The present invention is in the field of battery technology and, more particularly, electrolyte formulations that address challenges associated with gas generation in lithium ion batteries.
Gas evolution during storage and use is a major failure mechanism of lithium ion batteries. The mechanism of gas generation is still not well understood. It has been shown that the parasitic reactions between electrolyte and electrodes could result in gaseous products. Gas formed in the cells could cause impedance growth, electrode delamination, swelling, and active material isolation. One or more of these outcomes could lead to faster capacity fade, cell failure, and safety concerns.
Lithium ion batteries operating at higher voltage are in demand to meet the comparatively higher energy density requirement for a variety of applications, including automotive applications. However, challenges in maintaining battery life over high multiples of charge/discharge cycles and safety concerns prevent higher voltage lithium ion batteries from being more widely used. For example, gas generation can in turn lead to swelling and/or deformation of the battery. In pouch type batteries (batteries with soft shells), this deformation can lead to rupture. Thus, gas generation can lead to capacity fade, power fade, and safety risks in lithium ion batteries.

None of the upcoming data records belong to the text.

(** Targets that numpy accepts as row indices, [-n, n), never make the
    loop raise. *)
Lemma while_loop_wrapped {Act} (game : Game Act) (G T : ndarray) (i : Z)
    (n : nat) (final Removed : list Z) :
  shape0 G = n → shape1 G = n → shape0 T = n → shape1 T = n →
  Forall (λ s, - Z.of_nat n ≤ s < Z.of_nat n) final →
  ∀ fuel index st,
    worklist_inv n final Removed st → (index ≤ length st.1)%nat →
    (length final + n < fuel + index)%nat →
    ∃ A, while_loop game G T i fuel Removed index st = Some (Ok A) ∧
         final `prefix_of` A.
Proof.
  intros HG0 HG1 HT0 HT1 Hfinal.
  induction fuel as [|fuel IH]; intros index st Hinv Hle Hf.
  - apply worklist_inv_length in Hinv. lia.
  - simpl. case_decide as Hidx.
    + destruct (lookup_lt_is_Some_2 st.1 index) as [v Hv]; [done|].
      assert (Hvr : - Z.of_nat n ≤ v < Z.of_nat n).
      { destruct Hinv as (_ & new & Hst & _ & Hnew). rewrite Hst in Hv.
        apply list_elem_of_lookup_2, elem_of_app in Hv as [Hv|Hv].
        - rewrite Forall_forall in Hfinal. by apply Hfinal.
        - destruct (Hnew v Hv) as [? _]. lia. }
      destruct (norm_index_wrapped n v Hvr) as [r Hr].
      rewrite (iteration_Ok game G T i n HG0 HG1 HT0 HT1 Removed index st v r);
        [|apply Hinv|done|done].
      apply IH.
      * apply (foldl_visit_pure_inv game G T i n); try done.
        by eapply row_ones_range.
      * destruct (foldl_visit_pure_grow game G i Removed st (row_ones T r))
          as (l & -> & _). rewrite length_app. lia.
      * lia.
    + exists st.1. split; [done|].
      destruct Hinv as (_ & new & -> & _). by apply prefix_app_r.
Qed.

(** The loop raises at the first target that is no row index of [T], with
    the exception of the lookup of its predecessors. *)
Lemma while_loop_first_bad_target {Act} (game : Game Act) (G T : ndarray)
    (i : Z) (n : nat) (final Removed good : list Z) (s : Z) (rest : list Z) :
  shape0 G = n → shape1 G = n → shape0 T = n → shape1 T = n →
  n ≠ 0%nat → final = good ++ s :: rest →
  Forall (λ t, - Z.of_nat n ≤ t < Z.of_nat n) good →
  s < - Z.of_nat n ∨ Z.of_nat n ≤ s →
  ∀ fuel index st,
    worklist_inv n final Removed st → (index ≤ length good)%nat →
    (length final + n < fuel + index)%nat →
    while_loop game G T i fuel Removed index st
    = Some (Raise (index_exn n s)).
Proof.
  intros HG0 HG1 HT0 HT1 Hn Hfinal Hgood Hbad.
  induction fuel as [|fuel IH]; intros index st Hinv Hle Hf.
  - rewrite Hfinal, length_app in Hf. simpl in Hf. lia.
  - simpl.
    assert (Hst : ∃ new, st.1 = good ++ s :: rest ++ new).
    { destruct Hinv as (_ & new & -> & _). exists new.
      by rewrite Hfinal, <-app_assoc. }
    destruct Hst as [new Hst].
    rewrite decide_True
      by (rewrite Hst, length_app; simpl; lia).
    destruct (decide (index = length good)) as [->|Hne].
    + rewrite (iteration_Raise game G T i n HG0 HG1 HT0 HT1 Removed
                 (length good) st s); [done| |done|done].
      rewrite Hst. by apply list_lookup_middle.
    + destruct (lookup_lt_is_Some_2 good index) as [v Hv]; [lia|].
      assert (Hvr : - Z.of_nat n ≤ v < Z.of_nat n).
      { rewrite Forall_lookup in Hgood. by eapply Hgood. }
      destruct (norm_index_wrapped n v Hvr) as [r Hr].
      rewrite (iteration_Ok game G T i n HG0 HG1 HT0 HT1 Removed index st v r);
        [|apply Hinv| |done].
      * apply IH; [|lia|lia].
        apply (foldl_visit_pure_inv game G T i n); try done.
        by eapply row_ones_range.
      * rewrite Hst. by apply lookup_app_l_Some.
Qed.

Lemma NoDup_range_length (l : list Z) n :
  NoDup l → Forall (λ s, 0 ≤ s < Z.of_nat n) l → (length l ≤ n)%nat.
Proof.
  intros Hnd Hr. rewrite <-(length_range n).
  apply submseteq_length, NoDup_submseteq; [done|].
  intros v Hv. apply elem_of_range. rewrite Forall_forall in Hr. by apply Hr.
Qed.

(** * The statements on the solver *)

(** ** Scenarios *)

(** C5, Scenario A (straight path): on the game of jobstmann.py (states
    0..3, edges 0→1, 1→2, 2→3, state 2 owned by player 1 and the others by
    player 2) with target set {3} and attracting player 1, the solver
    returns the worklist [3; 2; 1; 0], that is, exactly the states
    {0, 1, 2, 3}. *)
Theorem scenario_A_winning_region :
  solve_game (JobstmannGame [3]) [3] 1 = Some (Ok [3; 2; 1; 0]) ∧
  jobstmann_main = Some (Ok [3; 2; 1; 0]) ∧
  ∀ s : Z, s ∈ [3; 2; 1; 0] ↔ s ∈ [0; 1; 2; 3].
Proof.
  split; [by vm_compute|]. split; [by vm_compute|].
  intros s. rewrite !elem_of_cons, !elem_of_nil. lia.
Qed.

(** C1, Scenario B (opponent escape), what the code does: on the game of
    Scenario A extended by the edge 1→4 into the dead end 4, with target
    set {3} and attracting player 1, the solver returns [3; 2; 1; 0] and
    not the winning region {2, 3}.  State 1 of player 2 has the two
    successors 2 and 4; when it is visited for the first time, as a
    predecessor of 2, with state 4 not in the worklist, its counter is set
    to 1 (line 89) and decremented at once (lines 92-93), so that it is
    appended (line 95); state 0 follows it. *)
Theorem scenario_B_returned :
  let game := EscapeGame [3] in
  let G := graph_of game in
  solve_game game [3] 1 = Some (Ok [3; 2; 1; 0]) ∧
  turn game 1 = 2 ∧
  adj G 1 = Ok [2; 4] ∧
  visit game G 1 [] 1 ([3; 2], [-1; -1; 0; 0; -1])
  = Ok ([3; 2; 1], [-1; 0; 0; 0; -1]).
Proof. repeat split; by vm_compute. Qed.

(** ** The preprocessing pass *)

(** C8, the Removed set: on a square matrix the preprocessing pass does
    not raise, and a state [v1] is in [Removed] exactly when some state [v]
    has a self-loop, is owned by player 2 and is a successor of [v1].  In
    particular a matrix without self-loops has an empty [Removed],
    whatever cycles it has. *)
Theorem Removed_characterization {Act} (game : Game Act) (G : ndarray)
    (n : nat) (HG0 : shape0 G = n) (HG1 : shape1 G = n) :
  ∃ Removed,
    removed_states game G = Ok Removed ∧
    (∀ v1, v1 ∈ Removed ↔
       ∃ v, 0 ≤ v < Z.of_nat n ∧ 0 ≤ v1 < Z.of_nat n ∧
            getitem G v v = Ok 1 ∧ turn game v = 2 ∧
            getitem G v1 v = Ok 1) ∧
    ((∀ v, 0 ≤ v < Z.of_nat n → getitem G v v ≠ Ok 1) → Removed = []).
Proof.
  exists (Removed_states game G).
  split; [apply removed_states_Ok; lia|].
  assert (Hiff : ∀ v1, v1 ∈ Removed_states game G ↔
       ∃ v, 0 ≤ v < Z.of_nat n ∧ 0 ≤ v1 < Z.of_nat n ∧
            getitem G v v = Ok 1 ∧ turn game v = 2 ∧
            getitem G v1 v = Ok 1).
  { intros v1. unfold Removed_states. rewrite elem_of_removed, HG0.
    split; intros (v & Hv & Hv1 & Hloop & Hturn & Hedge); exists v;
      rewrite !getitem_nonneg in * by lia;
      repeat split; try done; try lia; congruence. }
  split; [done|]. intros Hnone.
  destruct (Removed_states game G) as [|v1 R] eqn:HR; [done|].
  destruct (proj1 (Hiff v1)) as (v & Hv & _ & Hloop & _); [by left|].
  by destruct (Hnone v Hv).
Qed.

Lemma Removed_characterization_witness :
  ∃ Removed,
    removed_states (SelfLoopGame [0]) (graph_of (SelfLoopGame [0]))
    = Ok Removed ∧
    (∀ v1, v1 ∈ Removed ↔
       ∃ v, 0 ≤ v < Z.of_nat 2 ∧ 0 ≤ v1 < Z.of_nat 2 ∧
            getitem (graph_of (SelfLoopGame [0])) v v = Ok 1 ∧
            turn (SelfLoopGame [0]) v = 2 ∧
            getitem (graph_of (SelfLoopGame [0])) v1 v = Ok 1) ∧
    ((∀ v, 0 ≤ v < Z.of_nat 2 →
        getitem (graph_of (SelfLoopGame [0])) v v ≠ Ok 1) → Removed = []).
Proof.
  apply (Removed_characterization (SelfLoopGame [0])
           (graph_of (SelfLoopGame [0])) 2); reflexivity.
Defined.

(** ** Targets and removed states in the worklist *)

(** C6, target inclusion: for a square game and a target set of declared
    states the solver returns a worklist, and every target is in it. *)
Theorem target_inclusion {Act} (game : Game Act) (G T : ndarray) (i : Z)
    (n : nat) (final : list Z)
    (HG0 : shape0 G = n) (HG1 : shape1 G = n)
    (HT0 : shape0 T = n) (HT1 : shape1 T = n)
    (Hfinal : Forall (λ s, 0 ≤ s < Z.of_nat n) final) :
  ∃ A, solver game G T final i = Some (Ok A) ∧ ∀ s, s ∈ final → s ∈ A.
Proof.
  destruct (solver_Ok game G T i n HG0 HG1 HT0 HT1 final Hfinal
              (λ _ _, True)) as (A & tmpMap & HA & Hinv & _); [done|done|].
  exists A. split; [done|].
  destruct Hinv as (_ & new & Hnew & _). simpl in Hnew. rewrite Hnew.
  intros s Hs. apply elem_of_app. by left.
Qed.

Lemma target_inclusion_witness :
  ∃ A, solver (JobstmannGame [3]) (graph_of (JobstmannGame [3]))
              (transpose (graph_of (JobstmannGame [3]))) [3] 1 = Some (Ok A) ∧
       ∀ s, s ∈ [3] → s ∈ A.
Proof.
  apply (target_inclusion (JobstmannGame [3]) (graph_of (JobstmannGame [3]))
           (transpose (graph_of (JobstmannGame [3]))) 1 4 [3]);
    try reflexivity.
  by_computation.
Defined.

(** C4 as the code has it: the worklist starts as the target set, so a
    target of [Removed] is returned; in the game with the self-loop on 0
    and the edge 1→0, both owned by player 2, and target set {0}, state 0
    is in [Removed] and in the returned worklist. *)
Lemma Removed_target_returned :
  removed_states (SelfLoopGame [0]) (graph_of (SelfLoopGame [0]))
  = Ok [0; 1] ∧
  solver (SelfLoopGame [0]) (graph_of (SelfLoopGame [0]))
         (transpose (graph_of (SelfLoopGame [0]))) [0] 1 = Some (Ok [0]) ∧
  (0 : Z) ∈ [0; 1] ∧ (0 : Z) ∈ [0].
Proof. repeat split; try by vm_compute; by left. Qed.

(** C4, amended: no state of [Removed] is ever appended; a state of
    [Removed] in the returned worklist is one of the targets. *)
Theorem Removed_never_appended {Act} (game : Game Act) (G T : ndarray)
    (i : Z) (n : nat) (final : list Z)
    (HG0 : shape0 G = n) (HG1 : shape1 G = n)
    (HT0 : shape0 T = n) (HT1 : shape1 T = n)
    (Hfinal : Forall (λ s, 0 ≤ s < Z.of_nat n) final) :
  ∃ Removed A,
    removed_states game G = Ok Removed ∧
    solver game G T final i = Some (Ok A) ∧
    ∀ s, s ∈ A → s ∈ Removed → s ∈ final.
Proof.
  destruct (solver_Ok game G T i n HG0 HG1 HT0 HT1 final Hfinal
              (λ _ _, True)) as (A & tmpMap & HA & Hinv & _); [done|done|].
  exists (Removed_states game G), A.
  split; [apply removed_states_Ok; lia|]. split; [done|].
  destruct Hinv as (_ & new & Heq & _ & Hnew). simpl in Heq, Hnew.
  rewrite Heq. intros s [Hs|Hs]%elem_of_app HR; [done|].
  by destruct (Hnew s Hs) as (_ & HnR & _).
Qed.

Lemma Removed_never_appended_witness :
  ∃ Removed A,
    removed_states (SelfLoopGame [0]) (graph_of (SelfLoopGame [0]))
    = Ok Removed ∧
    solver (SelfLoopGame [0]) (graph_of (SelfLoopGame [0]))
           (transpose (graph_of (SelfLoopGame [0]))) [0] 1 = Some (Ok A) ∧
    ∀ s, s ∈ A → s ∈ Removed → s ∈ [0].
Proof.
  apply (Removed_never_appended (SelfLoopGame [0])
           (graph_of (SelfLoopGame [0]))
           (transpose (graph_of (SelfLoopGame [0]))) 1 2 [0]);
    try reflexivity.
  by_computation.
Defined.

(** ** Inputs outside the contract *)

(** C3 as the code has it: the solver validates neither the player tag
    nor the targets.  On the game of jobstmann.py it returns a worklist for
    the player tag 3, and also for the target -1, which is no declared
    state and is read by numpy as the last row of [T]. *)
Lemma unvalidated_inputs_accepted :
  (3 ≠ 1 ∧ 3 ≠ 2 ∧
   solve_game (JobstmannGame [3]) [3] 3 = Some (Ok [3; 2; 1; 0])) ∧
  ((-1 ∉ states (JobstmannGame [-1])) ∧
   solve_game (JobstmannGame [-1]) [-1] 1 = Some (Ok [-1; 2; 1; 0])).
Proof.
  repeat split; try done; try by vm_compute. by_computation.
Qed.

(** C3, amended: the solver has no validation step.  For every player tag
    (1, 2 or any other integer) and every target set whose states numpy
    accepts as row indices of the [n × n] matrices, that is, the declared
    states [0 .. n-1] and also the targets in [-n, -1], which are read as
    row [n + target], it returns a worklist that starts with the targets.
    When a target lies outside [-n, n) and the matrices are not empty, the
    preprocessing pass and the counter array succeed and the failure
    arises inside the loop, at the first such target the cursor reaches,
    from the lookup of its predecessors: [OverflowError] for a target in
    [2^63, 2^64) and [IndexError] otherwise; nothing is returned. *)
Theorem no_input_validation {Act} (game : Game Act) (G T : ndarray) (i : Z)
    (n : nat) (final : list Z)
    (HG0 : shape0 G = n) (HG1 : shape1 G = n)
    (HT0 : shape0 T = n) (HT1 : shape1 T = n)
    (Hn63 : Z.of_nat n < 2 ^ 63) :
  (Forall (λ s, - Z.of_nat n ≤ s < Z.of_nat n) final →
   ∃ A, solver game G T final i = Some (Ok A) ∧ final `prefix_of` A) ∧
  (∀ v, - Z.of_nat n ≤ v < 0 → adj T v = adj T (v + Z.of_nat n)) ∧
  (n ≠ 0%nat →
   ∀ good s rest,
     final = good ++ s :: rest →
     Forall (λ t, - Z.of_nat n ≤ t < Z.of_nat n) good →
     s < - Z.of_nat n ∨ Z.of_nat n ≤ s →
     let e := if decide (2 ^ 63 ≤ s < 2 ^ 64)
              then OverflowError else IndexError in
     ∃ Removed tmpMap,
       removed_states game G = Ok Removed ∧
       init_tmpMap G final = Ok tmpMap ∧
       adj T s = Raise e ∧
       while_loop game G T i (S (length final + n)) Removed 0 (final, tmpMap)
       = Some (Raise e) ∧
       solver game G T final i = Some (Raise e)).
Proof.
  split; [|split].
  - intros Hfinal. unfold solver.
    rewrite (solver_fuel_eq game G T i n) by done.
    apply (while_loop_wrapped game G T i n final); try done.
    + apply (worklist_inv_init G n HG0).
    + simpl. lia.
    + rewrite HG0. lia.
  - intros v Hv.
    rewrite (adj_Ok T v (Z.to_nat (v + Z.of_nat n))),
            (adj_Ok T (v + Z.of_nat n) (Z.to_nat (v + Z.of_nat n))); [done| |].
    + apply norm_index_nonneg. lia.
    + unfold norm_index. rewrite decide_False, decide_True by lia.
      by rewrite HT0.
  - intros Hn good s rest Hsplit Hgood Hbad e.
    assert (He : index_exn n s = e).
    { unfold index_exn, e.
      destruct (decide (2 ^ 63 ≤ s < 2 ^ 64)) as [Hs|Hs].
      - by rewrite decide_True.
      - rewrite decide_False; [done|tauto]. }
    exists (Removed_states game G), (tmpMap0 G final).
    split; [apply removed_states_Ok; lia|]. split; [apply init_tmpMap_Ok|].
    assert (Hloop : while_loop game G T i (S (length final + n))
                      (Removed_states game G) 0 (final, tmpMap0 G final)
                    = Some (Raise e)).
    { rewrite <-He.
      apply (while_loop_first_bad_target game G T i n final
               (Removed_states game G) good s rest); try done.
      - apply (worklist_inv_init G n HG0).
      - lia.
      - lia. }
    split; [|split; [done|]].
    + rewrite <-He. apply adj_Raise; [|lia].
      apply norm_index_Raise. by rewrite HT0.
    + unfold solver. rewrite (solver_fuel_eq game G T i n) by done.
      by rewrite HG0.
Qed.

Gas evolution tends to be more significant at higher operating voltages for one or more of the following reasons: (i) oxidative decomposition of solvent components, such as carbonates, leading to formation of CO2 or gaseous organic compounds; (ii) unstable cathodes at high delithiation states leading to oxygen evolution, which could cause further electrolyte decomposition; (iii) formation of acidic product from salt decomposition resulting in decomposition and reformation of the solid-electrolyte interface (SEI), which can cause rapid capacity fade and gas evolution.
Gas generation can also occur during high temperature storage of lithium ion batteries, which limits the applications in which certain lithium ion batteries can be used.
Prior efforts to reduce gas generation in lithium ion cells have focused mainly on using electrolyte additives and various approaches to electrode coating. To date, these efforts have not been successful in addressing gas evolution.
These and other challenges can be addressed by certain embodiments of the invention described herein.